In other words, the current spec *requires* that trying to convert a
nonsense string signal invalid-operation, not merely allows it.
AFAICT, "our" code already does that, too(!).
Note that I've suggested that some trap-enable flags should be set by
default for Python: those for invalid operation, divide by 0, and
overflow. So, in my mind (unsullied by reality <wink>): (a)
conversion of a nonsense string already signals invalid-operation;
and, (b) because the invalid-operation trap-enable flag is set by
default in Python, it also already raises an exception.
> So, my question for the group is whether to:
> * leave it as-is
> * raise a ValueError just like float('abc') or int('abc')
> * raise an Invalid Operation and return a quiet NaN.
That last choice is impossible: you can *signal* invalid operation
and return a quiet NaN, but if you *raise* something then it's
impossible to return anything. We could make InvalidOperation a
subclass of ValueError, BTW. That would make sense (InvalidOperation
always has to do with an insane input value).
> Either of the last two involves editing the third-party test cases which
> I am loathe to do.
Or, until Mike fixes the test vectors, special-case the snot out of
these specific tests in the test driver. That's assuming the test
vectors don't actually match the spec now. But I suspect that they
do, and that there's a different confusion at work here.
> The second is the most Pythonic but does not match Mike's clarification.
> The third keeps within context of the spec but doesn't bode well for Decimal
> interacting well with the rest of python.
That's one reason I want Python to enable the invalid-operation trap
by default. That choice isn't suitable for all apps all the time, but
I have no hesitation Pronouncing that it will be suitable for most
Python apps most of the time.
> The latter issue is unavoidable to some degree because no other python
> numeric type has context sensitive operations, settable traps, and
> result flags.
That's because Python has blissfully ignored IEEE-754 for its current
floating-point operations. 754 requires all of those for binary fp,
and a small part of my hope for Decimal is that it nudges Python into
coming to grips with that 20-year-old standard. Continuing to ignore
it creates problems for scientific programmers too, both those who
hate 754 and those who love it. Python's binary fp support will end
up looking more like Decimal over time; the fact that Python's binary
fp is 20 years out of date isn't a good reason to cripple Decimal too.

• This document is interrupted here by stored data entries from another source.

(** What a report of the rows must be: totals, detectors, counts, rates. *)
Definition counts_exactly (rows : list row) (r : quality_report) : Prop :=
  let all := reviewed tenant start end_ rows in let judged := judging tenant start end_ rows in
  p_total r = Z.of_nat (length all) ∧ p_unattributed r = how_many (unattributed f) judged ∧
  (∀ δ, δ ∈ q_detector <$> p_detectors r ↔ ∃ d, d ∈ judged ∧ resolved f (text_of "finding_id" d) = Some δ) ∧
  NoDup (q_detector <$> p_detectors r) ∧ StronglySorted (λ a b, leb a b = true) (q_detector <$> p_detectors r) ∧
  Forall (λ row, q_counts row = counts_for f (q_detector row) judged ∧ 0 < total_of (q_counts row) ∧
     rate sqrt (n_true_positive (q_counts row)) (total_of (q_counts row)) = Ok (q_precision row) ∧
     rate sqrt (n_false_positive (q_counts row) + n_benign (q_counts row)) (total_of (q_counts row)) = Ok (q_fp_rate row)) (p_detectors r) ∧
  p_total r = how_many (λ d, negb (linked d)) all + p_unattributed r
              + foldr (λ row n, total_of (q_counts row) + n) 0 (p_detectors r).
Lemma report_counts ps :
  let rows := feedback (db_after ps) in
  knows query tenant f →
  (∀ n d, 0 <= n <= d → d <= Z.of_nat (length rows) → is_ok (rate sqrt n d) = true) →
  ∃ r, report sqrt rows (Some query) tenant start end_ = Ok r ∧ counts_exactly rows r.
Proof.
  cbv zeta. intros Hq Hrate. set (rows := feedback (db_after ps)) in *. set (all := reviewed tenant start end_ rows).
  set (judged := judging tenant start end_ rows).
  assert (Hread : ∀ d, d ∈ of_tenant tenant rows → readable d) by apply reviewed_readable.
  assert (Hall : ∀ d, d ∈ all → readable d) by (intros d [Hd _]%elem_of_list_filter; by apply Hread).
  assert (Hjc : Forall countable judged).
  { apply Forall_forall. intros d [Hd Hl]%elem_of_list_filter. apply readable_countable; [by apply Hall|done]. }
  assert (Hlen : (length judged <= length all <= length rows)%nat).
  { unfold judged, judging. fold all. split; [apply filter_length_le|]. unfold all, reviewed. etrans; [apply filter_length_le|].
    unfold of_tenant. rewrite length_fmap. apply filter_length_le. }
  unfold report. rewrite (selection_spec _ (falls_in start end_)) by (apply Forall_forall; intros d Hd; by apply readable_window, Hread).
  cbn [mbind res_bind]. fold (reviewed tenant start end_ rows). fold all.
  rewrite (selection_spec _ linked) by (apply Forall_forall; intros d Hd; by apply readable_linked, Hall). cbn [mbind res_bind].
  change (List.filter linked all) with judged.
  destruct (join_spec judged Hq Hjc) as (m & Hm & Hg). rewrite Hm. cbn [mbind res_bind].
  destruct (tally_all_spec f m judged) as (g & u & Ht & Htal).
  { rewrite Forall_forall in Hjc. apply Forall_forall. intros d Hd. split; [by apply Hjc|by apply Hg]. }
  rewrite Ht. cbn [mbind res_bind fst snd].
  destruct (described_rows judged g u Htal) as (rs & Hrs & Hnames & Hrows & Htot); [intros; apply Hrate; lia|].
  rewrite Hrs. cbn [mbind res_bind].
  destruct (rate sqrt (Z.of_nat (length all) - Z.of_nat (length judged)) (Z.of_nat (length all))) as [allowed|e] eqn:Ea; cycle 1.
  { specialize (Hrate (Z.of_nat (length all) - Z.of_nat (length judged)) (Z.of_nat (length all)) ltac:(lia) ltac:(lia)). by rewrite Ea in Hrate. }
  cbn [mbind res_bind]. eexists. split; [reflexivity|]. unfold counts_exactly. fold all judged. cbn [p_total p_unattributed p_detectors]. rewrite Hnames.
  pose proof Htal as (Hwf & Hu & Hsum & _). split_and!; try done.
  - intros δ. rewrite <- (tallied_names judged g u δ Htal Hjc). by rewrite (fmap_Permutation _ _ _ (isort_perm fst g)).
  - rewrite (fmap_Permutation _ _ _ (isort_perm fst g)). exact Hwf.
  - clear. pose proof (isort_sorted fst g) as H. induction H as [|kv l _ IH HF]; simpl; constructor; [done|].
    rewrite Forall_fmap. eapply Forall_impl; [exact HF|]. done.
  - rewrite Htot. assert (Hs : Z.of_nat (length all) = how_many (λ d, negb (linked d)) all + Z.of_nat (length judged)); [|lia].
    change (Z.of_nat (length judged)) with (how_many linked all). clear. induction all as [|d l IH] using rev_ind; [done|].
    rewrite length_app, !how_many_snoc. simpl. destruct (linked d); simpl; lia.
Qed.
(** The quality report is exactly the count of the stored dispositions.  Over the
    tables any requests built, and a findings store that knows the detectors [f] of its
    findings, the report of a tenant and window returns; its totals are the numbers of the
    tenant's dispositions in the window; its detectors are, in order and once each, those
    some judged finding belongs to, with exactly their verdicts counted and their rates;
    and every disposition is an allowlist suggestion, unattributed, or counted for one
    detector. *)
Theorem report_exact ps :
  let rows := feedback (db_after ps) in
  knows query tenant f →
  (∀ n d, 0 <= n <= d → d <= Z.of_nat (length rows) → is_ok (rate sqrt n d) = true) →
  ∃ r, report sqrt rows (Some query) tenant start end_ = Ok r ∧ counts_exactly rows r.
Proof. apply report_counts. Qed.
End report.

> A separate question is determining the default precision. Currently, it
> is set at 9 which conveniently matches the test cases, the docstring
> examples, and examples in the spec. It is also friendly to running
I expect that's a red herring. Financial apps are usually dominated
by the speed of I/O conversions and of addition, and those all take
time proportional to the number of significant decimal digits in the
operands, not proportional to precision. Division certainly takes
time proportional to precision, but that's a rarer operation. Even
after division or multiplication, financial apps will usually round
the result back, again reducing the number of significant decimal
digits (e.g., your tax forms generally make you round on every line,
not accumulate everything to 100 digits and round once at the end).
> Tim had suggested that 20 or so would handle many user requirements
> without needing a context change.
It would be pathetic to ship with a default precision smaller than
mid-range hand calculators.
> Mike had suggested default single and double precision matching those
> proposed in 754R. The rationale behind those sizes has nothing to do
> with use cases; rather, they were chosen so that certain representations
> (not the ones we use) fit neatly into byte/word sized multiples (once
> again showing the hardware orientation of the spec).

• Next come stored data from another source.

(** ** The verdict *)

Lemma request_doc_refl r : py_eqb (VDict (request_doc r)) (VDict (request_doc r)) = true.
Proof.
  assert (Hl : py_eqb (VList (VStr <$> rq_findings r)) (VList (VStr <$> rq_findings r)) = true).
  { apply py_eqb_list. induction (rq_findings r); [constructor|]. constructor; [by apply plain_refl|done]. }
  assert (Hw : ∀ a b, py_eqb (VDict [("from", VStr a); ("to", VStr b)]) (VDict [("from", VStr a); ("to", VStr b)]) = true)
    by (intros a b; simpl; by rewrite !String.eqb_refl).
  assert (Hn : NoDup (request_doc r).*1).
  { unfold request_doc. destruct (rq_case r); apply (bool_decide_unpack _); vm_compute; exact I. }
  apply py_eqb_dict. split; [done|]. apply Forall_forall. intros [k v] Hin. exists v. split; [by apply dget_unique|]. cbn [snd].
  unfold request_doc in Hin. apply elem_of_app in Hin as [Hin|Hin].
  - repeat (apply elem_of_cons in Hin as [[= -> ->]|Hin]; [first [by apply plain_refl|exact Hl|apply Hw]|]). by apply elem_of_nil in Hin.
  - destruct (rq_case r); [|by apply elem_of_nil in Hin]. apply list_elem_of_singleton in Hin as [= -> ->]. by apply plain_refl.
Qed.
Definition backs (k : result) : bool := match k_refs k with [] => false | _ => true end.
Definition step_of (r : request) (sk : string * string) (k : result) : step :=
  {| t_name := sk.1; t_kind := sk.2; t_params := request_doc r; t_refs := isort id (dedup_onto [] (k_refs k));
     t_decision := (if backs k then "supported" else "insufficient_evidence");
     t_explanation := match k_refs k with
                      | [] => "No supporting records in the requested entity window; absence does not establish benign behavior."
                      | refs => pretty (N.of_nat (length refs)) +:+ " supporting records. " +:+ default "" (assoc sk.2 descriptions)
                      end |}.
Lemma engine_step_spec p sk k :
  assoc sk.2 (p_results p) = Some k → is_Some (assoc sk.2 descriptions) →
  engine_step p (request_doc (p_request p)) sk = Ok (step_of (p_request p) sk k).
Proof.
  intros Hk [d Hd]. unfold engine_step, execute. rewrite request_doc_refl, Hk. cbn [check mbind res_bind andb String.eqb VERSION Ascii.eqb Bool.eqb].
  unfold decide_step, step_of, backs. destruct (k_refs k) eqn:E; [done|]. rewrite Hd. done.
Qed.
Lemma conclude_spec r k1 k2 k3 k4 :
  let steps := zip_with (step_of r) STEPS [k1; k2; k3; k4] in
  conclude steps = (if backs k1 && backs k2 && backs k3 && backs k4
    then ("suspicious", lit "0.75",
          ["Review the referenced beacon and intel findings for a shared destination.";
           "Review DNS context and entity history before deciding on a response."])
    else ("inconclusive", lit "0.0", ["Review missing evidence before deciding on a response."])).
Proof.
  cbv zeta. unfold conclude. match goal with |- context [t_name <$> ?l] => assert (H : t_name <$> l = snd <$> List.filter fst
    [(backs k1, "dns_context"); (backs k2, "beacon_periodicity"); (backs k3, "intel_match"); (backs k4, "entity_history")]) end.
  { simpl. by destruct (backs k1), (backs k2), (backs k3), (backs k4). }
  rewrite H. by destruct (backs k1), (backs k2), (backs k3), (backs k4).
Qed.

Lemma result_backs rows k :
  result_of canonical rows = Ok k →
  (backs k = true ↔ k_records k ≠ []) ∧ ∀ i, i ∈ k_refs k ↔ ∃ d, d ∈ k_records k ∧ ref_of d = Ok i.
Proof.
  intros Hk. destruct (result_spec _ _ _ Hk) as (Hp & _ & Hr & Hnil). split.
  - assert (He : k_records k = [] ↔ rows = []).
    { split; intros E; [rewrite E in Hp; by apply Permutation_nil in Hp|]. subst rows. symmetry in Hp. by apply Permutation_nil in Hp. }
    unfold backs. destruct (k_refs k); [naive_solver|]. split; [|done]. intros _ E. apply He, Hnil in E. discriminate.
  - intros i. rewrite Hr. by setoid_rewrite Hp.
Qed.
Lemma snapshot_backs s tenant r m kind k :
  made_of s tenant r m → (kind, k) ∈ results_of m →
  (backs k = true ↔ k_records k ≠ []) ∧ ∀ i, i ∈ k_refs k ↔ ∃ d, d ∈ k_records k ∧ ref_of d = Ok i.
Proof.
  intros (_ & _ & _ & _ & _ & _ & _ & _ & _ & _ & Hk1 & Hk2 & Hk3 & Hk4) Hin. unfold results_of in Hin.
  do 3 (apply elem_of_cons in Hin as [[= -> ->]|Hin]; [by eapply result_backs|]).
  apply list_elem_of_singleton in Hin as [= -> ->]. exact (result_backs _ _ Hk4).
Qed.
Lemma engine_steps_spec tenant r m digest :
  let p := {| p_tenant := tenant; p_request := r; p_results := results_of m; p_digest := digest |} in
  mapM (engine_step p (request_doc r)) STEPS = Ok (zip_with (step_of r) STEPS (snd <$> results_of m)).
Proof.
  intros p. change r with (p_request p). cbn [mapM STEPS].
  rewrite (engine_step_spec p ("dns_context", "evidence.dns") (m_dns m)) by (done || by eexists). cbn [mbind res_bind].
  rewrite (engine_step_spec p ("beacon_periodicity", "finding.beacon") (m_b m)) by (done || by eexists). cbn [mbind res_bind].
  rewrite (engine_step_spec p ("intel_match", "finding.intel_match") (m_i m)) by (done || by eexists). cbn [mbind res_bind].
  by rewrite (engine_step_spec p ("entity_history", "case.entity_history") (with_case (fst <$> m_case m) (m_h m))) by (done || by eexists).
Qed.
Lemma evidence_refs r m ref :
  ref ∈ isort id (dedup_onto [] (mjoin (t_refs <$> zip_with (step_of r) STEPS (snd <$> results_of m)))) ↔
  ∃ kind k, (kind, k) ∈ results_of m ∧ ref ∈ k_refs k.
Proof.
  clear canonical sha256 repr. rewrite elem_of_isort, elem_of_dedup_onto, elem_of_nil. unfold results_of. simpl.
  rewrite !elem_of_app, !elem_of_isort, !elem_of_dedup_onto, !elem_of_nil. split.
  - intros [[]|[[[]|H]|[[[]|H]|[[[]|H]|[[[]|H]|[]]]]]];
      [exists "evidence.dns", (m_dns m)|exists "finding.beacon", (m_b m)|exists "finding.intel_match", (m_i m)
      |exists "case.entity_history", (with_case (fst <$> m_case m) (m_h m))]; (split; [|exact H]);
      [left|right; left|right; right; left|right; right; right; left].
  - intros (kind & k & Hin & H). repeat (apply elem_of_cons in Hin as [[= -> ->]|Hin]; [simpl in H; tauto|]). by apply elem_of_nil in Hin.
Qed.

(** The verdict is exactly what the snapshot supports.  The engine returns a document for
    every materialized snapshot (given that its JSON text exists): it is suspicious and
    complete precisely when there are DNS observations, beacon findings, intelligence
    findings and history alike, and inconclusive otherwise; it cites exactly the
    identifiers of the records it was shown. *)
Theorem verdict_exact s tenant r p :
  (∀ v, is_ok (canonical v) = true) → materialize' s tenant r = Ok p →
  ∃ doc, run' r p = Ok doc ∧ i_tenant doc = tenant ∧
    (i_classification doc = "suspicious" ↔ ∀ kind k, (kind, k) ∈ p_results p → k_records k ≠ []) ∧
    (i_status doc = "complete" ↔ i_classification doc = "suspicious") ∧
    (i_classification doc ≠ "suspicious" → i_classification doc = "inconclusive" ∧ i_confidence doc = lit "0.0") ∧
    ∀ ref, ref ∈ i_evidence doc ↔ ∃ kind k d, (kind, k) ∈ p_results p ∧ d ∈ k_records k ∧ ref_of d = Ok ref.
Proof.
  intros Hcan (m & digest & Hm & _ & ->)%materialize_parts. unfold run. rewrite engine_steps_spec. cbn [mbind res_bind].
  change (snd <$> results_of m) with [m_dns m; m_b m; m_i m; with_case (fst <$> m_case m) (m_h m)] at 1. rewrite conclude_spec.
  assert (Hall : backs (m_dns m) && backs (m_b m) && backs (m_i m) && backs (with_case (fst <$> m_case m) (m_h m)) = true ↔
    ∀ kind k, (kind, k) ∈ results_of m → k_records k ≠ []).
  { rewrite !andb_true_iff. split.
    - intros [[[H1 H2] H3] H4] kind k Hin. apply (snapshot_backs _ _ _ _ _ _ Hm Hin). unfold results_of in Hin.
      repeat (apply elem_of_cons in Hin as [[= -> ->]|Hin]; [done|]). by apply elem_of_nil in Hin.
    - intros H. assert (Hb : ∀ kind k, (kind, k) ∈ results_of m → backs k = true)
        by (intros kind k Hin; apply (snapshot_backs _ _ _ _ _ _ Hm Hin); by apply (H kind)).
      split_and!; eapply Hb; unfold results_of; [left|right; left|right; right; left|right; right; right; left]. }
  assert (Href : ∀ ref, (∃ kind k, (kind, k) ∈ results_of m ∧ ref ∈ k_refs k) ↔
    ∃ kind k d, (kind, k) ∈ results_of m ∧ d ∈ k_records k ∧ ref_of d = Ok ref).
  { intros ref. split.
    - intros (kind & k & Hin & Hr). apply (snapshot_backs _ _ _ _ _ _ Hm Hin) in Hr as (d & Hd & Hr). by exists kind, k, d.
    - intros (kind & k & d & Hin & Hd & Hr). exists kind, k. split; [done|]. apply (snapshot_backs _ _ _ _ _ _ Hm Hin). by exists d. }
  destruct (backs (m_dns m) && _ && _ && _); cbv beta iota zeta;
    match goal with |- context [canonical ?v] => pose proof (Hcan v) as Hc; destruct (canonical v) as [identity|]; [clear Hc|done] end;
    cbn [mbind res_bind]; eexists; (split; [reflexivity|]);
    cbn [i_tenant i_classification i_status i_evidence i_confidence p_results p_tenant]; (split_and!; [done| |done| |]);
    [tauto|done|intros ref; by rewrite evidence_refs, Href|split; [discriminate|intros H; by apply Hall in H]|done|intros ref; by rewrite evidence_refs, Href].
Qed.
End facts.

I don't care about that either.
> No matter what the default, the precision is easy to change:
> >>> getcontext().prec = 42
> >>> Decimal(1) / Decimal(7)
It should be at least 12 (copying HP hand calculators). I believe
current COBOL requires 36 decimal digits in its decimal type. VB's
Currency type has 19 decimal digits, and its Decimal type has 28
decimal digits. Those are all defaults decided by people who care
about applications more than word boundaries <wink>.